The nurses there are pros with IV’s: sting and it’s in. They administer up the anti-nausea drugs first. Then the bags (two, in my case) of chemo drugs, one by one. It was not without some measure of dread that I watched them drip slowly into my system the first time.

I’m pretty good at guided imagery. I can put myself to sleep walking the stone streets of Assisi; sometimes I can banish a headache by imagining the headache as a block of ice and myself on a beach chair near the ocean, breathing in warm air to melt it away. So I gave it a try, visualizing the drip turning into a tsunami of death for the cancer cells in its way. But all I could see were the bright, cheerful good cells, who’d done nothing at all to hurt me, trying to escape. I felt bad, like I should apologize to them. So I just picked up the book I’d brought and got lost in its story instead.

I was prepared for the worst; that’s what I do. I knew what Mike and other friends and relatives had been through. I’d been to “chemo school,” a session at which my oncologist’s nurse assistant laid out all the possibilities, kind of like a little shop of horrors. Prescriptions for nausea were at home, at the ready.

But, thankfully, nausea never came. Mega-headache, yes; serious fatigue; whacked-out taste buds that that made everything taste awful; occasional bone pain in my legs that felt like fingers pressing the keys of a flute, hard—and a series of, shall we say “bodily function” complaints that are better left to your imagination.

Oh, and baldness, but that’s another story.

The worst thing that happened to me over the cycle of four chemo sessions was catching the flu over Christmas break, which sent me to the emergency room twice due to high fever and laid me low for the better part of three weeks.
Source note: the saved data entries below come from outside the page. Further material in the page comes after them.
(** The loop of [RunStdio]; [fuel] bounds the number of [Decode] calls. *)
Fixpoint RunStdio_loop (fuel : nat) (s : MCPServer) (decoder : Decoder)
    (encoder : Encoder) : M (LoopExit * Decoder * Encoder) :=
  match fuel with
  | O => ret (OutOfFuel, decoder, encoder)
  | S fuel' =>
      let '(r, decoder') := Decode decoder in
      match r with
      | DecodeEOF => ret (Finished, decoder', encoder)
      | DecodeError err =>
          log_Printf "Error decoding JSON-RPC: %v" [LErr err] ;;;
          RunStdio_loop fuel' s decoder' encoder
      | DecodeOK req =>
          let* resp := ProcessRequest s req in
          let '(err, encoder') := Encode encoder resp in
          match err with
          | Some e =>
              log_Printf "Failed to write JSON-RPC response: %v" [LErr e] ;;;
              RunStdio_loop fuel' s decoder' encoder'
          | None => RunStdio_loop fuel' s decoder' encoder'
          end
      end
  end.

Definition RunStdio (fuel : nat) (s : MCPServer) (stdin : nat -> DecodeResult)
    (stdout : JsonRPCResponse.t -> option error)
    : M (LoopExit * Decoder * Encoder) :=
  RunStdio_loop fuel s (NewDecoder stdin) (NewEncoder stdout).
Fixpoint cls_eqb (c1 c2 : cls) {struct c1} : bool :=
  match c1, c2 with
  | PyClass n1 bs1, PyClass n2 bs2 =>
      String.eqb n1 n2 &&
      (fix all2 (l1 l2 : list cls) {struct l1} : bool :=
         match l1, l2 with
         | [], [] => true
         | x :: l1', y :: l2' => cls_eqb x y && all2 l1' l2'
         | _, _ => false
         end) bs1 bs2
  end.

(** [issubclass(c, T)]: [c] is [T] or one of the bases of [c] is a subclass
    of [T]. *)
Fixpoint issubclass (c T : cls) {struct c} : bool :=
  cls_eqb c T ||
  match c with
  | PyClass _ bs =>
      (fix any (l : list cls) : bool :=
         match l with
         | [] => false
         | b :: l' => issubclass b T || any l'
         end) bs
  end.

(** The same relation, inductively: the reflexive and transitive closure of
    "is a direct base of". *)
Inductive subclass_of : cls -> cls -> Prop :=
| subclass_refl c : subclass_of c c
| subclass_base c b T : b ∈ cls_bases c -> subclass_of b T -> subclass_of c T.

(** An exception instance: its class and the message it was built with
    ([Exception()] has none, [Exception("KABOOM")] has one). *)
Record Exn := mk_Exn {
  exc_type : cls;
  exc_message : option string
}.

(** [str(e)] *)
Definition Exn_str (e : Exn) : string := default "" (exc_message e).

(** [isinstance(e, T)] *)
Definition isinstance (e : Exn) (T : cls) : bool := issubclass (exc_type e) T.

Definition object : cls := PyClass "object" [].
Definition BaseException : cls := PyClass "BaseException" [object].
Definition Exception : cls := PyClass "Exception" [BaseException].
Definition ValueError : cls := PyClass "ValueError" [Exception].
Definition TypeError : cls := PyClass "TypeError" [Exception].
Definition AttributeError : cls := PyClass "AttributeError" [Exception].
Definition re_error : cls := PyClass "error" [Exception].

(** ** Effects: state and exceptions *)

Inductive outcome (A : Type) :=
| Return (a : A)
| Raise (e : Exn).
Arguments Return {A} a.
Arguments Raise {A} e.

(** A computation started in a world ends with a value or a raised
    exception, and in either case with the world it leaves behind. *)
Definition M (W A : Type) : Type := W -> outcome A * W.

Section Monad.
Context {W : Type}.

#[export] Instance M_ret : MRet (M W) := fun A a w => (Return a, w).

#[export] Instance M_bind : MBind (M W) := fun A B k c w =>
  match c w with
  | (Return a, w') => k a w'
  | (Raise e, w') => (Raise e, w')
  end.

Definition raise {A} (e : Exn) : M W A := fun w => (Raise e, w).

(** [try: c  except Exception as e: h e] *)
Definition try_except {A} (c : M W A) (h : Exn -> M W A) : M W A := fun w =>
  match c w with
  | (Return a, w') => (Return a, w')
  | (Raise e, w') => h e w'
  end.
End Monad.

(** ** Callables, filters and the adapter *)

Abbreviation kwargs := (gmap string value).

Section Filters.
Context {E W : Type}.

(** A function object: its name, the parameter names it declares besides
    the event, whether it declares [**kwargs], whether it is a coroutine
    function, and its body. *)
Record PyFunction := mk_PyFunction {
  fn_name : string;
  fn_params : list string;
  fn_varkw : bool;
  fn_async : bool;
  fn_body : E -> kwargs -> M W value
}.
(** * Shapes library: category store, shape repository and preview assets

    A shallow embedding of [utils/categoryManager.ts] and
    [utils/shapeSaver.ts].  The functions of the two modules are written
    in a state-and-exception monad over a small model of the file
    system; the theorems at the end are about these functions. *)

From Stdlib Require Import Ascii String ZArith.
From stdpp Require Import gmap strings list fin_maps pretty sorting.

Open Scope string_scope.
Set Warnings "-register-all".

(** ** Strings *)

(** The double quote of the template literals. *)
Definition dq : string := String "034"%char EmptyString.

Definition quoted (s : string) : string := dq ++ s ++ dq.

(** ** Results and exceptions

    A JavaScript [Error] is kept as its [message]. *)

Inductive result (A : Type) : Type :=
  | Ok (a : A)
  | Throw (message : string).
Arguments Ok {A} a.
Arguments Throw {A} message.

(** ** The data model *)

(** An opaque JSON value: the members of a shape record that the
    library only carries along (description, tags, deckSlide, the shape
    definition, ...). *)
Inductive json : Type :=
  | JNull
  | JBool (b : bool)
  | JNum (z : Z)
  | JStr (s : string)
  | JArr (items : list json)
  | JObj (members : list (string * json)).

(** [interface CategoryConfig { id: string; name: string }] *)
Module CategoryConfig.
Record t : Type := mk { id : string; name : string }.
End CategoryConfig.

(** [ShapeInfo], from [types/shapes] (not part of the sources at hand):
    the members the library reads are typed, the others are kept, in
    their order, in [more]. *)
Module ShapeInfo.
Record t : Type := mk {
  id : string;
  name : string;
  category : string;
  preview : string;
  more : list (string * json)
}.
End ShapeInfo.

(** [Partial<ShapeInfo>]: every member optional. *)
Module PartialShapeInfo.
Record t : Type := mk {
  id : option string;
  name : option string;
  category : option string;
  preview : option string;
  more : list (string * json)
}.
End PartialShapeInfo.

(** What a JSON text of the library denotes: an array of shape records
    or an object that may have a [categories] member. *)
Inductive document : Type :=
  | ShapesArray (shapes : list ShapeInfo.t)
  | CategoriesObject (categories : option (list CategoryConfig.t)).

(** The content of a file.  A JSON text is identified with the document
    it denotes ([JSON.stringify] is a function of the document, so equal
    documents are written as equal bytes); [Raw] is any other content: a
    preview image, the time stamp of the repair marker, a damaged
    file. *)
Inductive content : Type :=
  | Json (d : document)
  | Raw (bytes : string).

Definition JSON_stringify (d : document) : content := Json d.

Definition JSON_parse (c : content) : result document :=
  match c with
  | Json d => Ok d
  | Raw _ => Throw "SyntaxError: Unexpected token in JSON"
  end.

(** ** The file system *)

Inductive fsop : Type :=
  | OpRead (path : string)
  | OpWrite (path : string)
  | OpMkdir (path : string)
  | OpRename (src dest : string)
  | OpCopy (src dest : string).

(** The state the two modules run in.
    - [files], [dirs]: the regular files and the directories;
    - [DEFAULT_CATEGORIES]: the module-level array of
      [categoryManager.ts]; [loadCategories] hands out this very array,
      so that [push], [splice] and assignments by its callers change it;
    - [fault]: the operations the environment refuses (permissions,
      another device, a full disk), with the message of the error; what
      is refused does not change while the program runs;
    - [now]: what [new Date().toISOString()] reads;
    - [journal]: the operations that changed the file system, the
      latest first. *)
Record World : Type := mkWorld {
  files : gmap string content;
  dirs : gset string;
  DEFAULT_CATEGORIES : list CategoryConfig.t;
  fault : fsop -> option string;
  now : string;
  journal : list fsop
}.

Definition setDefaults (l : list CategoryConfig.t) (w : World) : World :=
  mkWorld (files w) (dirs w) l (fault w) (now w) (journal w).

Definition commit (op : fsop) (fs : gmap string content) (ds : gset string)
    (w : World) : World :=
  mkWorld fs ds (DEFAULT_CATEGORIES w) (fault w) (now w) (op :: journal w).

(** ** The monad: state that survives an exception *)

Definition M (A : Type) : Type := World -> result A * World.

Definition ret {A} (a : A) : M A := fun w => (Ok a, w).

Definition throw {A} (message : string) : M A := fun w => (Throw message, w).

Definition bind {A B} (m : M A) (k : A -> M B) : M B :=
  fun w =>
    match m w with
    | (Ok a, w') => k a w'
    | (Throw e, w') => (Throw e, w')
    end.

(** [try { m } catch (error) { handler(error.message) }] *)
Definition try_catch {A} (m : M A) (handler : string -> M A) : M A :=
  fun w =>
    match m w with
    | (Ok a, w') => (Ok a, w')
    | (Throw e, w') => handler e w'
    end.

Definition lift {A} (r : result A) : M A := fun w => (r, w).

Notation "'let*' x ':=' m 'in' k" := (bind m (fun x => k))
  (at level 10, x name, m at level 99, k at level 200).
Notation "m1 ';;' m2" := (bind m1 (fun _ => m2))
  (at level 100, m2 at level 200, right associativity).

(** ** [fs] *)

Definition isFile (p : string) (w : World) : bool :=
  bool_decide (is_Some (files w !! p)).

Definition isDir (p : string) (w : World) : bool :=
  bool_decide (p ∈ dirs w).

(** [existsSync] never throws. *)
Definition existsSync (p : string) : M bool :=
  fun w => (Ok (isFile p w || isDir p w), w).

Definition readFileSync (p : string) : M content :=
  fun w =>
    match fault w (OpRead p) with
    | Some e => (Throw e, w)
    | None =>
        match files w !! p with
        | Some c => (Ok c, w)
        | None =>
            (Throw (if isDir p w
                    then "EISDIR: illegal operation on a directory, read"
                    else "ENOENT: no such file or directory, open"), w)
        end
    end.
Nothing funny about that. Though I did return home from one of the emergency room visits with a pink band around my right wrist that read, “Limb Alert,” which made me laugh.
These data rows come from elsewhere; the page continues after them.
(** C5, on an existing bare mirror that is up to date: the update of the
    existing repository fetches branches and tags, and the ref refresh
    that follows fetches them again, four fetches in all. *)
Theorem CloneInto_existing_mirror_fetches_twice :
  let run := CloneInto existing_mirror_env sample_repo "backup/src/org/app" true
               init_world in
  fst run = Val None
  /\ fetches (calls (snd run)) =
       [branch_fetch_options sample_auth; tag_fetch_options sample_auth;
        branch_fetch_options sample_auth; tag_fetch_options sample_auth].
Proof. split; reflexivity. Qed.

(** ** The notifier *)

(** C10 as stated fails: a response with the success status 204 makes
    [SendSlackNotification] return an error. *)
Lemma SendSlackNotification_rejects_204 :
  let run := SendSlackNotification no_content_env "https://hooks.example.org/T0"
               sample_result init_world in
  calls (snd run) =
    [HttpPost "https://hooks.example.org/T0" "{}" (inl 204);
     JsonMarshal sample_result (inl "{}")]
  /\ is_2xx 204 = true
  /\ fst run = Val (Some (ErrorString "Slack API returned status code: 204"))
  /\ ~ (delivery_error (fst run) = true <-> is_2xx 204 = false).
Proof.
  cbv zeta. repeat split; try reflexivity.
  intros [Hto _]. specialize (Hto eq_refl). discriminate Hto.
Qed.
I’m very glad that my time in the chemo living room is over. I hope I don’t ever have to go there again. But I also feel incredibly lucky to have been diagnosed early enough that the treatment I needed was comparatively mild and to have been the beneficiary of the research and development of nausea drugs that, at least for me, put that most dreaded aspect chemotherapy out of the picture.
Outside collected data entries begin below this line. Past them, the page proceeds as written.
(* ===== verification/HpackTables.v ===== *)
(** * HPACK tables (probe-busybox/eperd/http2.c)

    The two constant tables of the HTTP/2 header decompressor, row by row:
    [static_table] (the HPACK static table) and [huffman_encode] (one row per
    byte value: the code word, its length in bits and the byte itself). *)

From S2P Require Import Prelude.
From stdpp Require Import base list strings.

Open Scope Z_scope.

(** [struct table_ent]; [NULL] is [None]. *)
Record table_ent := TE { te_name : option string; te_value : option string }.

(** [struct huffman_encode]. *)
Record huffman_encode_ent := HE { he_encoding : Z; he_bits : Z; he_value : Z }.

Definition HPACK_STATIC_NR : Z := 61.
Definition HPACK_HUFF_ENC_NO : Z := 256.

Definition static_table : list table_ent := [
  (*  0 *) TE (None) (None);
  (*  1 *) TE (Some ":authority") (None);
  (*  2 *) TE (Some ":method") (Some "GET");
  (*  3 *) TE (Some ":method") (Some "POST");
  (*  4 *) TE (Some ":path") (Some "/");
  (*  5 *) TE (Some ":path") (Some "/index.html");
  (*  6 *) TE (Some ":scheme") (Some "http");
  (*  7 *) TE (Some ":scheme") (Some "https");
  (*  8 *) TE (Some ":status") (Some "200");
  (*  9 *) TE (Some ":status") (Some "204");
  (* 10 *) TE (Some ":status") (Some "206");
  (* 11 *) TE (Some ":status") (Some "304");
  (* 12 *) TE (Some ":status") (Some "400");
  (* 13 *) TE (Some ":status") (Some "404");
  (* 14 *) TE (Some ":status") (Some "500");
  (* 15 *) TE (Some "accept-charset") (None);
  (* 16 *) TE (Some "accept-encoding") (Some "gzip, deflate");
  (* 17 *) TE (Some "accept-language") (None);
  (* 18 *) TE (Some "accept-ranges") (None);
  (* 19 *) TE (Some "accept") (None);
  (* 20 *) TE (Some "accept-control-allow-origin") (None);
  (* 21 *) TE (Some "age") (None);
  (* 22 *) TE (Some "allow") (None);
  (* 23 *) TE (Some "authorization") (None);
  (* 24 *) TE (Some "cache-control") (None);
  (* 25 *) TE (Some "content-disposition") (None);
  (* 26 *) TE (Some "content-encoding") (None);
  (* 27 *) TE (Some "content-language") (None);
  (* 28 *) TE (Some "content-length") (None);
  (* 29 *) TE (Some "content-location") (None);
  (* 30 *) TE (Some "content-range") (None);
  (* 31 *) TE (Some "content-type") (None);
  (* 32 *) TE (Some "cookie") (None);
  (* 33 *) TE (Some "date") (None);
  (* 34 *) TE (Some "etag") (None);
  (* 35 *) TE (Some "expect") (None);
  (* 36 *) TE (Some "expires") (None);
  (* 37 *) TE (Some "from") (None);
  (* 38 *) TE (Some "host") (None);
  (* 39 *) TE (Some "if-match") (None);
  (* 40 *) TE (Some "if-modified-since") (None);
  (* 41 *) TE (Some "if-none-match") (None);
  (* 42 *) TE (Some "if-range") (None);
  (* 43 *) TE (Some "if-unmodified-since") (None);
  (* 44 *) TE (Some "last-modified") (None);
  (* 45 *) TE (Some "link") (None);
  (* 46 *) TE (Some "location") (None);
  (* 47 *) TE (Some "max-forwards") (None);
  (* 48 *) TE (Some "proxy-authentication") (None);
  (* 49 *) TE (Some "proxy-authorization") (None);
  (* 50 *) TE (Some "range") (None);
  (* 51 *) TE (Some "referer") (None);
  (* 52 *) TE (Some "refresh") (None);
  (* 53 *) TE (Some "retry-after") (None);
  (* 54 *) TE (Some "server") (None);
  (* 55 *) TE (Some "set-cookie") (None);
  (* 56 *) TE (Some "strict-transport-security") (None);
  (* 57 *) TE (Some "transfer-encoding") (None);
  (* 58 *) TE (Some "user-agent") (None);
  (* 59 *) TE (Some "vary") (None);
  (* 60 *) TE (Some "via") (None);
  (* 61 *) TE (Some "www-authenticate") (None)
]%string.

(** Rows 0 to 127 of [huffman_encode]. *)
Definition huffman_encode_lo : list huffman_encode_ent := [
  HE 0x1ff8 13 0;
  HE 0x7fffd8 23 1;
  HE 0xfffffe2 28 2;
  HE 0xfffffe3 28 3;
  HE 0xfffffe4 28 4;
  HE 0xfffffe5 28 5;
  HE 0xfffffe6 28 6;
  HE 0xfffffe7 28 7;
  HE 0xfffffe8 28 8;
  HE 0xffffea 24 9;
  HE 0x3ffffffc 30 10;
  HE 0xfffffe9 28 11;
  HE 0xfffffea 28 12;
  HE 0x3ffffffd 30 13;
  HE 0xfffffeb 28 14;
  HE 0xfffffec 28 15;
  HE 0xfffffed 28 16;
  HE 0xfffffee 28 17;
  HE 0xfffffef 28 18;
  HE 0xffffff0 28 19;
  HE 0xffffff1 28 20;
  HE 0xffffff2 28 21;
  HE 0x3ffffffe 30 22;
  HE 0xffffff3 28 23;
  HE 0xffffff4 28 24;
  HE 0xffffff5 28 25;
  HE 0xffffff6 28 26;
  HE 0xffffff7 28 27;
  HE 0xffffff8 28 28;
  HE 0xffffff9 28 29;
  HE 0xffffffa 28 30;
  HE 0xffffffb 28 31;
  HE 0x14 6 32;
  HE 0x3f8 10 33;
  HE 0x3f9 10 34;
  HE 0xffa 12 35;
  HE 0x1ff9 13 36;
  HE 0x15 6 37;
  HE 0xf8 8 38;
  HE 0x7fa 11 39;
  HE 0x3fa 10 40;
  HE 0x3fb 10 41;
  HE 0xf9 8 42;
  HE 0x7fb 11 43;
  HE 0xfa 8 44;
  HE 0x16 6 45;
  HE 0x17 6 46;
  HE 0x18 6 47;
  HE 0x0 5 48;
  HE 0x1 5 49;
  HE 0x2 5 50;
  HE 0x19 6 51;
  HE 0x1a 6 52;
  HE 0x1b 6 53;
  HE 0x1c 6 54;
  HE 0x1d 6 55;
  HE 0x1e 6 56;
  HE 0x1f 6 57;
  HE 0x5c 7 58;
  HE 0xfb 8 59;
  HE 0x7ffc 15 60;
  HE 0x20 6 61;
  HE 0xffb 12 62;
  HE 0x3fc 10 63;
  HE 0x1ffa 13 64;
  HE 0x21 6 65;
  HE 0x5d 7 66;
  HE 0x5e 7 67;
  HE 0x5f 7 68;
  HE 0x60 7 69;
  HE 0x61 7 70;
  HE 0x62 7 71;
  HE 0x63 7 72;
  HE 0x64 7 73;
  HE 0x65 7 74;
  HE 0x66 7 75;
  HE 0x67 7 76;
  HE 0x68 7 77;
  HE 0x69 7 78;
  HE 0x6a 7 79;
  HE 0x6b 7 80;
  HE 0x6c 7 81;
  HE 0x6d 7 82;
  HE 0x6e 7 83;
  HE 0x6f 7 84;
  HE 0x70 7 85;
  HE 0x71 7 86;
  HE 0x72 7 87;
  HE 0xfc 8 88;
  HE 0xf3 7 89;
  HE 0xfd 8 90;
  HE 0x1ffb 13 91;
  HE 0x7fff0 19 92;
  HE 0x1ffc 13 93;
  HE 0x3ffc 14 94;
  HE 0x22 6 95;
  HE 0x7ffd 15 96;
  HE 0x3 5 97;
  HE 0x23 6 98;
  HE 0x4 5 99;
  HE 0x24 6 100;
  HE 0x5 5 101;
  HE 0x25 6 102;
  HE 0x26 6 103;
  HE 0x27 6 104;
  HE 0x6 5 105;
  HE 0x74 7 106;
  HE 0x75 7 107;
  HE 0x28 6 108;
  HE 0x29 6 109;
  HE 0x2a 6 110;
  HE 0x7 5 111;
  HE 0x2b 6 112;
  HE 0x76 7 113;
  HE 0x2c 6 114;
  HE 0x8 5 115;
  HE 0x9 5 116;
  HE 0x2d 6 117;
  HE 0x77 7 118;
  HE 0x78 7 119;
  HE 0x79 7 120;
  HE 0x7a 7 121;
  HE 0x7b 7 122;
  HE 0x7ffe 15 123;
  HE 0x7fc 11 124;
  HE 0x3ffd 14 125;
  HE 0x1ffd 13 126;
  HE 0xffffffc 28 127
].

(** Rows 128 to 255 of [huffman_encode]. *)
Definition huffman_encode_hi : list huffman_encode_ent := [
  HE 0xfffe6 20 128;
  HE 0x3fffd2 22 129;
  HE 0xfffe7 20 130;
  HE 0xfffe8 20 131;
  HE 0x3fffd3 22 132;
  HE 0x3fffd4 22 133;
  HE 0x3fffd5 22 134;
  HE 0x7fffd9 23 135;
  HE 0x3fffd6 22 136;
  HE 0x7fffda 23 137;
  HE 0x7fffdb 23 138;
  HE 0x7fffdc 23 139;
  HE 0x7fffdd 23 140;
  HE 0x7fffde 23 141;
  HE 0xffffeb 24 142;
  HE 0x7fffdf 23 143;
  HE 0xffffec 24 144;
  HE 0xffffed 24 145;
  HE 0x3fffd7 22 146;
  HE 0x7fffe0 23 147;
  HE 0xffffee 24 148;
  HE 0x7fffe1 23 149;
  HE 0x7fffe2 23 150;
  HE 0x7fffe3 23 151;
  HE 0x7fffe4 23 152;
  HE 0x1fffdc 21 153;
  HE 0x3fffd8 22 154;
  HE 0x7fffe5 23 155;
  HE 0x3fffd9 22 156;
  HE 0x7fffe6 23 157;
  HE 0x7fffe7 23 158;
  HE 0xffffef 24 159;
  HE 0x3fffda 22 160;
  HE 0x1fffdd 21 161;
  HE 0xfffe9 20 162;
  HE 0x3fffdb 22 163;
  HE 0x3fffdc 22 164;
  HE 0x7fffe8 23 165;
  HE 0x7fffe9 23 166;
  HE 0x1fffde 21 167;
  HE 0x7fffea 23 168;
  HE 0x3fffdd 22 169;
  HE 0x3fffde 22 170;
  HE 0xfffff0 24 171;
  HE 0x1fffdf 21 172;
  HE 0x3fffdf 22 173;
  HE 0x7fffeb 23 174;
  HE 0x7fffec 23 175;
  HE 0x1fffe0 21 176;
  HE 0x1fffe1 21 177;
  HE 0x3fffe0 22 178;
  HE 0x1fffe2 21 179;
  HE 0x7fffed 23 180;
  HE 0x3fffe1 22 181;
  HE 0x7fffee 23 182;
  HE 0x7fffef 23 183;
  HE 0xfffea 20 184;
  HE 0x3fffe2 22 185;
  HE 0x3fffe3 22 186;
  HE 0x3fffe4 22 187;
  HE 0x7ffff0 23 188;
  HE 0x3fffe5 22 189;
  HE 0x3fffe6 22 190;
  HE 0x7ffff1 23 191;
  HE 0x3ffffe0 26 192;
  HE 0x3ffffe1 26 193;
  HE 0xfffeb 20 194;
  HE 0x7fff1 19 195;
  HE 0x3fffe7 22 196;
  HE 0x7ffff2 23 197;
  HE 0x3fffe8 22 198;
  HE 0x1ffffec 25 199;
  HE 0x3ffffe2 26 200;
  HE 0x3ffffe3 26 201;
  HE 0x3ffffe4 26 202;
  HE 0x7ffffde 27 203;
  HE 0x7ffffdf 27 204;
  HE 0x3ffffe5 26 205;
  HE 0xfffff1 24 206;
  HE 0x1ffffed 25 207;
  HE 0x7fff2 19 208;
  HE 0x1fffe3 21 209;
  HE 0x3ffffe6 26 210;
  HE 0x7ffffe0 27 211;
  HE 0x7ffffe1 27 212;
  HE 0x3ffffe7 26 213;
  HE 0x7ffffe2 27 214;
  HE 0xfffff2 24 215;
  HE 0x1fffe4 21 216;
  HE 0x1fffe5 21 217;
  HE 0x3ffffe8 26 218;
  HE 0x3ffffe9 26 219;
  HE 0xffffffd 28 220;
  HE 0x7ffffe3 27 221;
  HE 0x7ffffe4 27 222;
  HE 0x7ffffe5 27 223;
  HE 0xfffec 20 224;
  HE 0xfffff3 24 225;
  HE 0xfffed 20 226;
  HE 0x1fffe6 21 227;
  HE 0x3fffe9 22 228;
  HE 0x1fffe7 21 229;
  HE 0x1fffe8 21 230;
  HE 0x7ffff3 23 231;
  HE 0x3fffea 22 232;
  HE 0x3fffeb 22 233;
  HE 0x1ffffee 25 234;
  HE 0x1ffffef 25 235;
  HE 0xfffff4 24 236;
  HE 0xfffff5 24 237;
  HE 0x3ffffea 26 238;
  HE 0x7ffff4 23 239;
  HE 0x3ffffeb 26 240;
  HE 0x7ffffe6 27 241;
  HE 0x3ffffec 26 242;
  HE 0x3ffffed 26 243;
  HE 0x7ffffe7 27 244;
  HE 0x7ffffe8 27 245;
  HE 0x7ffffe9 27 246;
  HE 0x7ffffea 27 247;
  HE 0x7ffffeb 27 248;
  HE 0xffffffe 28 249;
  HE 0x7ffffec 27 250;
  HE 0x7ffffed 27 251;
  HE 0x7ffffee 27 252;
  HE 0x7ffffef 27 253;
  HE 0x7fffff0 27 254;
  HE 0x3ffffee 26 255
].

Definition huffman_encode : list huffman_encode_ent :=
  huffman_encode_lo ++ huffman_encode_hi.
Probably in a hundred years, people will look at the idea of poisoning people to cure them the way we look at certain medical treatments in medieval times. But chemotherapy treatments have gotten a whole lot more bearable in the twenty-five years since Mike received his diagnosis. If you’re about to start treatment yourself, or someone you love, take heart. It may not be nearly as bad as you imagine it to be.


Kathy H-C said...

Wow, Barb. You continue to amaze me at how you get to the heart of the story. Very moving piece. I'm going to share it with a few friends that are currently facing chemo.
Thank you for sharing.
Kathy H-C

faithcohen said...


bks said...

In the Netherlands, clucking nurses bring around tea and tostis (griled cheese sandwiches) to the patients. There are lovely floor to ceiling windows overlooking the park. I never knew what to call this strange place I went with my mother, but you've finally given me a name for it: chemo living room. Lovely post. You are in my thoughts.

Barbara Shoup said...

Of course, the Netherlands would do this just right. What a wonderful, humane country.

Lisa Jenn said...

I hope you're done with the chemo living room, too.

Barb, may I have your mailing address? At that blogging conference years ago, you gave me copies of two of your books. I'd like to finally return the favor. (Even though there's only currently one!) My email address is lisajennbigelow at gmail.